Mientras continuaba abriéndose paso entre el gentío, su rostro asumió un gesto ceñudo. Ya le habían dicho varias veces lo mismo. No que se pareciera a la reina, sino que Morgase había organizado un desastre. Por lo visto, Gaebril había ordenado una fuerte subida de impuestos para pagar a sus levas, pero la culpa se la echaban a ella, y con razón. La responsabilidad era de la reina. También se habían promulgado otras leyes, leyes que no tenían sentido pero que hacían más difícil la vida de la gente. Oyó también murmullos respecto a que tal vez Andor había tenido reinas demasiado tiempo. Sólo rumores, pero lo que un hombre se atrevía a comentar en voz baja, lo pensaban otros diez. Quizá no le habría resultado tan fácil como había pensado levantar a la plebe contra Gaebril.

Finalmente dio con su meta, una gran posada de piedra cuyo letrero mostraba a un hombre arrodillado ante una mujer de cabello dorado que lucía la Corona de la Rosa y tenía una mano sobre la cabeza del hombre. La Bendición de la Reina. Si se suponía que era ella, no guardaba un gran parecido. Las mejillas eran demasiado rellenas.

Hasta que se paró a la puerta de la posada no advirtió que Lini iba resoplando, falta de aliento. Había impuesto un paso vivo, y la niñera estaba lejos de ser joven.

—Oh, Lini, lo siento. No tendría que haber caminado tan…

—Si no soy capaz de mantener tu paso, pequeña, ¿cómo piensas que voy a poder cuidar de los hijos de Elayne? ¿Es que piensas quedarte plantada aquí fuera? «Los pies que se arrastran nunca terminan el viaje». Él dijo que estaría en el establo.

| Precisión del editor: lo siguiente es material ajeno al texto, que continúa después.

(* ===== verification/TcpTxDiscard.v ===== *)
(** * The transmission buffer: acknowledged data

    Changes of the scoreboard that leave the data alone, and [DiscardUpTo]: what is left is the
    data past the acknowledgment, with the counts of its items. *)

From S2P Require Import Prelude SequenceNumber TcpTxBuffer TcpRxCorrect TcpTxCorrect TcpTxInvariant.
Local Open Scope Z_scope.

(** ** Flags *)

(** The same item of data. *)
Definition same_data (i j : TcpTxItem) : Prop :=
  it_node j = it_node i ∧ m_packet j = m_packet i ∧ m_startSeq j = m_startSeq i.

Lemma same_data_refl l : Forall2 same_data l l.
Proof. induction l; by constructor. Qed.

(** New flags, with the counts they have. *)
Definition recount (l : list TcpTxItem) (b : TcpTxBuffer) : TcpTxBuffer :=
  set_sentList l (set_counts (tot m_lost l) (tot m_sacked l) (tot m_retrans l) b).

(** The operations that keep a buffer's parameters. *)
Definition same_config (b b' : TcpTxBuffer) : Prop :=
  m_maxBuffer b' = m_maxBuffer b ∧ m_dupAckThresh b' = m_dupAckThresh b ∧ m_segmentSize b' = m_segmentSize b ∧
  m_sackEnabled b' = m_sackEnabled b.

Lemma size_same_data l l' : Forall2 same_data l l' → size_of l' = size_of l.
Proof.
  induction 1 as [|i j l l' (_ & Hp & _) _ IH]; sums; [done|]. unfold isize. rewrite Hp. lia.
Qed.

Section discard.
Context (stream : Z → Z).
Implicit Types b : TcpTxBuffer.

Lemma laid_same_data sent p l l' : Forall2 same_data l l' → laid stream sent p l → laid stream sent p l'.
Proof.
  intros HF. revert p. induction HF as [|i j l l' (_ & Hp & Hs) _ IH]; intros p; [done|].
  cbn [laid]. assert (isize j = isize i) as -> by (unfold isize; by rewrite Hp). rewrite Hp, Hs.
  intros [? ?]. split; [done|]. by apply IH.
Qed.

Lemma nodes_same_data l l' : Forall2 same_data l l' → nodes l' = nodes l.
Proof. unfold nodes. induction 1 as [|i j l l' (Hn & _) _ IH]; [done|]. by rewrite !fmap_cons, Hn, IH. Qed.

Lemma tx_core_recount una b l' :
  tx_core stream una b → Forall2 same_data (m_sentList b) l' → Forall (λ i, m_sacked i && m_lost i = false) l' →
  tx_core stream una (recount l' b).
Proof.
  intros [] HF Hd. pose proof (size_same_data _ _ HF). constructor; unfold recount; txs; try done.
  - by eapply laid_same_data.
  - lia.
  - by rewrite (nodes_same_data _ _ HF).
Qed.

Lemma tx_core_highest una b h : tx_core stream una b ↔ tx_core stream una (set_highestSack h b).
Proof. split; intros []; constructor; txs; done. Qed.

Lemma tx_core_params una b mx d s r e :
  m_size b ≤ mx ≤ 2 ^ 30 → tx_core stream una b → tx_core stream una (set_params mx d s r e b).
Proof. intros ? []. constructor; txs; done. Qed.

Lemma tx_core_small una b i l1 l2 :
  tx_core stream una b → m_sentList b = l1 ++ i :: l2 → 0 < isize i ∧ size_of l1 + isize i + size_of l2 = m_sentSize b.
Proof.
  intros I El. pose proof (ti_sent _ _ _ I) as Hl. rewrite El in Hl. apply laid_app in Hl as [_ [[? _] _]].
  split; [done|]. rewrite (ti_sentSize _ _ _ I), El. sums. lia.
Qed.

(** A sum that wraps nowhere. *)
Lemma tot_u32 una b f l : tx_core stream una b → size_of l ≤ m_sentSize b → u32 (tot f l) = tot f l.
Proof.
  intros I Hl. pose proof (ti_bounds _ _ _ I). pose proof (tot_nonneg f l). pose proof (tot_le_size f l).
  apply wrap_id. zlia.
Qed.

(** ** [MarkHeadAsLost], [AddRenoSack] *)

Lemma MarkHeadAsLost_ok una b :
  tx_core stream una b →
  MarkHeadAsLost b = match m_sentList b with [] => b | h :: l => recount (set_flags true false false h :: l) b end.
Proof.
  intros I. unfold MarkHeadAsLost. destruct (m_sentList b) as [|h l] eqn:El; [done|].
  destruct (tx_core_small una b h [] l I El) as [Hh Hsz]. pose proof (size_nonneg l).
  replace (size_of []) with 0 in Hsz by done.
  assert (∀ f, u32 (tot f (h :: l)) = tot f (h :: l)) as Hw by (intros; eapply tot_u32; [done|]; sums; lia).
  assert (∀ f, u32 (tot f l) = tot f l) as Hw' by (intros; eapply tot_u32; [done|]; lia).
  pose proof (tot_le_size m_lost l). pose proof (tot_nonneg m_lost l). pose proof (ti_bounds _ _ _ I).
  unfold recount. rewrite !tot_cons. cbn [m_lost m_sacked m_retrans set_flags].
  change (isize (set_flags true false false h)) with (isize h).
  rewrite (ti_lost _ _ _ I), (ti_sacked _ _ _ I), (ti_retrans _ _ _ I), El. sums.
  f_equal. f_equal.
  - destruct (m_lost h); [done|]. rewrite (wrap_id 32) by zlia. lia.
  - destruct (m_sacked h); [|done]. replace (isize h + tot m_sacked l - isize h) with (tot m_sacked l) by lia. by rewrite Hw'.
  - destruct (m_retrans h); [|done]. replace (isize h + tot m_retrans l - isize h) with (tot m_retrans l) by lia. by rewrite Hw'.
Qed.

La vieja niñera echó a andar, todavía entre resuellos, y Morgase la siguió alrededor de la posada. Antes de entrar en el establo de piedra, se resguardó los ojos para echar un vistazo al sol. Unas dos horas antes de que anocheciera; para entonces, Gaebril empezaría a buscarla, si es que no lo estaba haciendo ya.

Tallanvor no estaba solo en el establo lleno de cuadras. Llevaba una chaqueta de lana verde, con la espada envainada al cinto por encima, y cuando hincó una rodilla en el suelo cubierto de paja, dos hombres y una mujer hicieron lo mismo, aunque un tanto vacilantes, inseguros de que fuera ella. El hombre robusto, de rostro rubicundo y calvo, debía de ser Basel Gill, el posadero. Un viejo jubón de cuero, tachonado con discos metálicos, se ceñía prietamente alrededor de la prominente cintura, y también llevaba una espada al costado.

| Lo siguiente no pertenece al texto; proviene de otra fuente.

Lemma placed_iterator una l h : sack_ok una l h → ∃ h', h = iterator h' ∧ placed una (una + size_of l) h'.
Proof.
  intros [->|(l1 & i & l2 & -> & _ & ->)]; [by exists None|]. exists (Some (it_node i, una + size_of l1)). split; [done|].
  intros n q [= _ <-]. pose proof (size_nonneg l1). pose proof (size_nonneg l2). pose proof (isize_nonneg i). sums. lia.
Qed.

Lemma newly_app block p l1 l2 : newly block p (l1 ++ l2) = newly block p l1 ++ newly block (p + size_of l1) l2.
Proof.
  revert p. induction l1 as [|i l1 IH]; intros p; cbn [newly app]; [f_equal; unfold size_of; cbn; lia|].
  sums. by rewrite IH, Z.add_assoc, app_assoc.
Qed.

Lemma placed_newly lo hi block p l h : placed lo hi h → lo ≤ p → p + size_of l ≤ hi → placed lo hi (foldl raise h (newly block p l)).
Proof.
  revert p h. induction l as [|i l IH]; intros p h Hh Hlo Hhi; [done|]. pose proof (isize_nonneg i). pose proof (size_nonneg l). sums.
  cbn [newly]. rewrite foldl_app. apply IH; [|lia..]. unfold new_sack. case_match; [|done]. apply placed_raise; [done|cbn [fst]; lia].
Qed.

(** No item from position [p] on is sacked, or will be. *)
Definition none_sacked (block : Z * Z) (p : Z) (l : list TcpTxItem) : Prop :=
  ∀ l1 j l2, l = l1 ++ j :: l2 → m_sacked j = false ∧ covers block (p + size_of l1) j = false.

Lemma newly_none block p l : none_sacked block p l → newly block p l = [].
Proof.
  revert p. induction l as [|i l IH]; intros p Hn; [done|]. cbn [newly]. unfold new_sack.
  destruct (Hn [] i l eq_refl) as [_ Hc]. replace (p + size_of []) with p in Hc by (unfold size_of; cbn; lia). rewrite Hc. cbn [andb app]. apply IH.
  intros l1 j l2 ->. destruct (Hn (i :: l1) j l2 eq_refl) as [? Hj]. split; [done|]. sums. by rewrite <- Z.add_assoc.
Qed.

(** When the last sacked item is one that the block makes sacked, it is the highest one. *)
Lemma raise_last una block l pre i post h :
  sack_ok una l (iterator h) → placed una (una + size_of l) h → size_of l ≤ 2 ^ 30 → l = pre ++ i :: post → m_sacked i = false →
  covers block (una + size_of pre) i = true → none_sacked block (una + size_of (pre ++ [i])) post →
  foldl raise h (newly block una l) = Some (it_node i, una + size_of pre).
Proof.
  intros Hk Hh Hmax -> Hi Hc Hpost. pose proof (isize_nonneg i). pose proof (size_nonneg pre). pose proof (size_nonneg post).
  assert (placed una (una + size_of pre) h) as Hh'.
  { destruct h as [[m q]|]; [|done]. intros m' q' [= <- <-]. specialize (Hh m q eq_refl). split; [lia|]. destruct Hk as [?|(l1 & j & l2 & El & Hj & E)]; [done|].
    cbn [iterator] in E. injection E as Em Eq. pose proof (size_nonneg l1).
    assert (size_of l1 + isize j + size_of l2 = size_of (pre ++ i :: post)) as Es by (rewrite El; sums; lia).
    pose proof (isize_nonneg j). pose proof (size_nonneg l2).
    assert (q = una + size_of l1) as ->.
    { sums. apply Z.eqb_eq. rewrite <- (close_eq una) by (unfold close; lia). unfold seq_eq. by apply Z.eqb_eq. }
    apply app_eq_app in El as (k & [[-> Hk]|[-> Hk]]); [sums; pose proof (size_nonneg k); lia|].
    destruct k as [|i' k]; cbn in Hk; [injection Hk as <- <-; congruence|]. injection Hk as <- ->.
    destruct (Hpost k j l2 eq_refl) as [? _]. congruence. }
  change (pre ++ i :: post) with (pre ++ [i] ++ post). rewrite app_assoc, !newly_app, (newly_none _ _ post) by done. rewrite app_nil_r, foldl_app.
  cbn [newly]. unfold new_sack. rewrite Hc, Hi. cbn [andb negb app foldl].
  pose proof (placed_newly una (una + size_of pre) block una pre h Hh' ltac:(lia) ltac:(lia)) as Hp.
  unfold raise at 1. destruct (foldl raise h (newly block una pre)) as [[m q]|]; [|done]. specialize (Hp m q eq_refl). cbn [fst snd].
  change (isize (set_flags false true (m_retrans i) i)) with (isize i). by rewrite (proj2 (Z.leb_le _ _)) by lia.
Qed.

Section sack.
Context (stream : Z → Z).
Implicit Types b : TcpTxBuffer.

(** The walk over the items for one block. *)
Lemma Update_block_ok una f l p items s :
  close una f → close una l → una ≤ p → laid stream true p items → p + size_of items ≤ una + 2 ^ 30 →
  Forall (λ i, m_sacked i && m_lost i = false) items →
  tot m_lost items ≤ s_lostOut s ≤ 2 ^ 30 → 0 ≤ s_bytesSacked s ≤ s_sackedOut s → s_sackedOut s + size_of items - tot m_sacked items ≤ 2 ^ 30 →
  ∃ s', Update_block (u32 f, u32 l) (u32 p) items s = Ok (mark (f, l) p items, s') ∧
    let n := tot m_sacked (mark (f, l) p items) - tot m_sacked items in
    s_lostOut s' = s_lostOut s - (tot m_lost items - tot m_lost (mark (f, l) p items)) ∧
    s_sackedOut s' = s_sackedOut s + n ∧ s_bytesSacked s' = s_bytesSacked s + n ∧
    (s_highestSack s' = s_highestSack s ∨
     ∃ l1 i l2, mark (f, l) p items = l1 ++ i :: l2 ∧ m_sacked i = true ∧ s_highestSack s' = (Some (it_node i), u32 (p + size_of l1))) ∧
    (0 < n → is_Some (fst (s_highestSack s'))) ∧
    s_called s' = s_called s ++ (newly (f, l) p items).*2 ∧
    (∀ h, s_highestSack s = iterator h → placed una (una + 2 ^ 30) h →
       s_highestSack s' = iterator (foldl raise h (newly (f, l) p items)) ∧ placed una (una + 2 ^ 30) (foldl raise h (newly (f, l) p items))).
Proof.
  intros Hf Hl. revert p s. induction items as [|i items IH]; intros p s Hp Hlaid Hmax Hd Hlo Hby Hsk.
  { exists s. unfold mark. rewrite !Z.sub_diag, !Z.add_0_r, Z.sub_0_r. conj; try done; first [by left|cbn; by rewrite app_nil_r|cbn; lia]. }
  cbn [laid] in Hlaid. destruct Hlaid as [(Hi & _) Hlaid]. apply Forall_cons in Hd as [Hdi Hd].
  pose proof (size_nonneg items). pose proof (tot_nonneg m_lost items). pose proof (tot_le_size m_sacked items). sums.
  cbn [Update_block mark newly fst snd]. rewrite seq_add_u32.
  rewrite (close_ge una), (close_le una), (close_gt una) by (done || unfold close in *; lia).
  fold (covers (f, l) p i). change ((f <=? p) && (p + isize i <=? l)) with (covers (f, l) p i).
  destruct (covers (f, l) p i) eqn:Hcov.
  2: { unfold sacked_by at 1. unfold new_sack. rewrite Hcov. cbn [andb app]. destruct (Z.ltb_spec l (p + isize i)).
    - exists s. rewrite mark_past, newly_past by (cbn; lia). unfold sacked_by. rewrite Hcov. cbn [andb]. rewrite !Z.sub_diag, !Z.add_0_r, Z.sub_0_r.
      conj; try done; first [by left|cbn; by rewrite app_nil_r|lia].
    - destruct (IH (p + isize i) s) as (s' & -> & G1 & G2 & G3 & G4 & G5 & G6 & G7); try done; try lia.
      { destruct (m_lost i); lia. } { destruct (m_sacked i); lia. }
      exists s'. res_simpl. unfold sacked_by. rewrite Hcov. cbn [andb]. sums. conj; [done|lia|lia|lia| |intros; apply G5; lia|done|done].
      destruct G4 as [?|(l1 & j & l2 & -> & Hj & ->)]; [by left|right]. exists (i :: l1), j, l2. sums. by rewrite Z.add_assoc. }
  unfold sacked_by, new_sack. rewrite Hcov. cbn [andb]. destruct (m_sacked i) eqn:Hsi; cbn [negb].
  { cbn in Hdi. rewrite Hdi. cbn [negb app]. res_simpl.
    destruct (IH (p + isize i) s) as (s' & -> & G1 & G2 & G3 & G4 & G5 & G6 & G7); try done; try (rewrite ?Hsi, ?Hdi in *; lia).
    exists s'. res_simpl. sums. rewrite Hsi, Hdi. conj; [done|lia|lia|lia| |intros; apply G5; lia|done|done].
    destruct G4 as [?|(l1 & j & l2 & -> & Hj & ->)]; [by left|right]. exists (i :: l1), j, l2. sums. by rewrite Z.add_assoc. }
  res_simpl. set (hs := if bool_decide _ || _ then _ else _).
  set (s1 := mkSacking _ _ _ _ _).
  assert (s_lostOut s1 = s_lostOut s - (if m_lost i then isize i else 0) ∧ s_sackedOut s1 = s_sackedOut s + isize i ∧
    s_bytesSacked s1 = s_bytesSacked s + isize i) as (E1 & E2 & E3).
  { unfold s1. cbn [s_lostOut s_sackedOut s_bytesSacked]. rewrite (wrap_id 32 (s_sackedOut s + _)), (wrap_id 32 (s_bytesSacked s + _)) by zlia.
    conj; try done.
    destruct (m_lost i); [|lia]. rewrite (wrap_id 32) by zlia. lia. }
  destruct (IH (p + isize i) s1) as (s' & -> & G1 & G2 & G3 & G4 & G5 & G6 & G7); try done; try lia.
  { rewrite E1. destruct (m_lost i); lia. }
  exists s'. res_simpl. sums. change (isize (set_flags false true (m_retrans i) i)) with (isize i).
  cbn [m_sacked m_lost set_flags]. rewrite G1, G2, G3, E1, E2, E3.
  assert (is_Some (fst hs)) as Hhs.
  { unfold hs. destruct (bool_decide _) eqn:Hb; [by eexists|]. apply bool_decide_eq_false in Hb.
    cbn [orb]. destruct (sle _ _); [by eexists|]. destruct (fst (s_highestSack s)); [by eexists|done]. }
  assert (hs = s_highestSack s ∨ hs = (Some (it_node i), u32 p)) as Hhs' by (unfold hs; destruct (_ || _); auto).
  conj; [done|lia|lia|lia| | |rewrite G6; unfold s1; cbn [s_called app]; rewrite fmap_cons; by rewrite <- app_assoc|].
  3: { intros h Eh Hh. set (y := set_flags false true (m_retrans i) i). change (newly _ _ _) with (newly (f, l) (p + isize i) items).
    cbn [app foldl]. apply G7; [|apply placed_raise; [done|cbn [fst]; lia]]. change (s_highestSack s1) with hs. unfold hs. rewrite Eh.
    destruct h as [[m o]|]; [|done]. specialize (Hh m o eq_refl). cbn [iterator fst snd raise]. rewrite bool_decide_false by done. cbn [orb].
    rewrite (close_le una) by (done || unfold close; lia). change (isize y) with (isize i). 
    destruct (Z.leb_spec o (p + isize i)); done. }
  - destruct G4 as [G4|(l1 & j & l2 & -> & Hj & ->)].
    + rewrite G4. change (s_highestSack s1) with hs. destruct Hhs' as [?| ->]; [by left|right].
      exists [], (set_flags false true (m_retrans i) i), (mark (f, l) (p + isize i) items). conj; [done|done|].
      do 2 f_equal. unfold size_of. cbn. lia.
    + right. exists (set_flags false true (m_retrans i) i :: l1), j, l2. sums. change (isize (set_flags false true (m_retrans i) i)) with (isize i).
      by rewrite Z.add_assoc.
  - intros _. destruct G4 as [G4|(l1 & j & l2 & _ & _ & G4)]; rewrite G4; [exact Hhs|by eexists].
Qed.

(** ** The blocks of an option *)

(** The blocks are taken in order, up to one past the data that was sent. *)
Fixpoint mark_all (una sentEnd : Z) (blocks : list (Z * Z)) (l : list TcpTxItem) : list TcpTxItem :=
  match blocks with
  | [] => l
  | block :: blocks => if sentEnd <? block.1 then l else mark_all una sentEnd blocks (mark block una l)
  end.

—Mi reina —dijo Gill—, hace años que no llevo espada, desde la Guerra de Aiel, pero consideraría un honor el que me permitáis seguiros. —Debería haber resultado ridículo, pero no fue así.

Morgase observó a los otros dos: un tipo fornido, vestido con una tosca chaqueta gris, de párpados cargados, nariz rota por varios sitios y la cara surcada de cicatrices; y una mujer baja, bonita, rondando la madurez. Daba la impresión de que estaba con el tipo duro, pero su vestido de lana azul, con cuello alto, parecía demasiado fino para que alguien como él pudiera comprarlo.

El hombre pareció advertir sus dudas, a pesar del aspecto apático que le daban los ojos cargados.

—Soy Lamgwin, majestad, y un buen hombre de la reina. No está bien lo que ha ocurrido y hay que remediarlo. También quiero seguiros. Yo y Breane, nosotros dos.

—Levantaos —les dijo Morgase—. Es posible que tengan que pasar varios días antes de que no haya peligro en que me reconozcáis como vuestra soberana. Me complacerá vuestra compañía, maese Gill. Y la vuestra, maese Lamgwin, pero sería más seguro para vuestra compañera que se quedara en Caemlyn. Nos aguardan días muy duros.